• **Description of the task**
Look below for the line containing "(** * What a". Reproduce it and every line after it exactly, and nothing more.

────

(* ===== verification/QuicGuarantees.v ===== *)
(** * What a QUIC connection guarantees ([transports/quic/src/connection.rs])

    The documented behaviour of [quiche] and of the system as laws, and what follows
    for a connection: bytes reach each stream in the order they were written, a peer is
    reported once and only with a proven identity, and every method returns. *)
From S2P Require Import Prelude NetAddr Effects Multibase PeerId Keys Tls Multiaddr PeerAddr IdentifyMessage SwarmEvents Transport QuicConnection.
From Stdlib Require Import ZArith Strings.Byte Strings.String.
From stdpp Require Import base numbers list gmap strings.

#[local] Open Scope Z_scope.

(** ** Laws *)

(** The methods of a connection other than [stream_send]. *)
Inductive q_step `{Quiche Q} : Q → Q → Prop :=
  | step_recv q b f l : q_step q (q_recv q b f l).1
  | step_send q n : q_step q (q_send q n).1
  | step_stream_recv q s n : q_step q (q_stream_recv q s n).1
  | step_shutdown q s d c : q_step q (q_stream_shutdown q s d c).1
  | step_close q a c r : q_step q (q_close q a c r).1.

(** Any number of calls of methods. *)
Definition q_runs `{Quiche Q} : Q → Q → Prop :=
  rtc (λ q q', q_step q q' ∨ ∃ s p fin, q' = (q_stream_send q s p fin).1).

────

• **Response below**
(** * What a QUIC connection guarantees ([transports/quic/src/connection.rs])

    The documented behaviour of [quiche] and of the system as laws, and what follows
    for a connection: bytes reach each stream in the order they were written, a peer is
    reported once and only with a proven identity, and every method returns. *)
From S2P Require Import Prelude NetAddr Effects Multibase PeerId Keys Tls Multiaddr PeerAddr IdentifyMessage SwarmEvents Transport QuicConnection.
From Stdlib Require Import ZArith Strings.Byte Strings.String.
From stdpp Require Import base numbers list gmap strings.

#[local] Open Scope Z_scope.

(** ** Laws *)

(** The methods of a connection other than [stream_send]. *)
Inductive q_step `{Quiche Q} : Q → Q → Prop :=
  | step_recv q b f l : q_step q (q_recv q b f l).1
  | step_send q n : q_step q (q_send q n).1
  | step_stream_recv q s n : q_step q (q_stream_recv q s n).1
  | step_shutdown q s d c : q_step q (q_stream_shutdown q s d c).1
  | step_close q a c r : q_step q (q_close q a c r).1.

(** Any number of calls of methods. *)
Definition q_runs `{Quiche Q} : Q → Q → Prop :=
  rtc (λ q q', q_step q q' ∨ ∃ s p fin, q' = (q_stream_send q s p fin).1).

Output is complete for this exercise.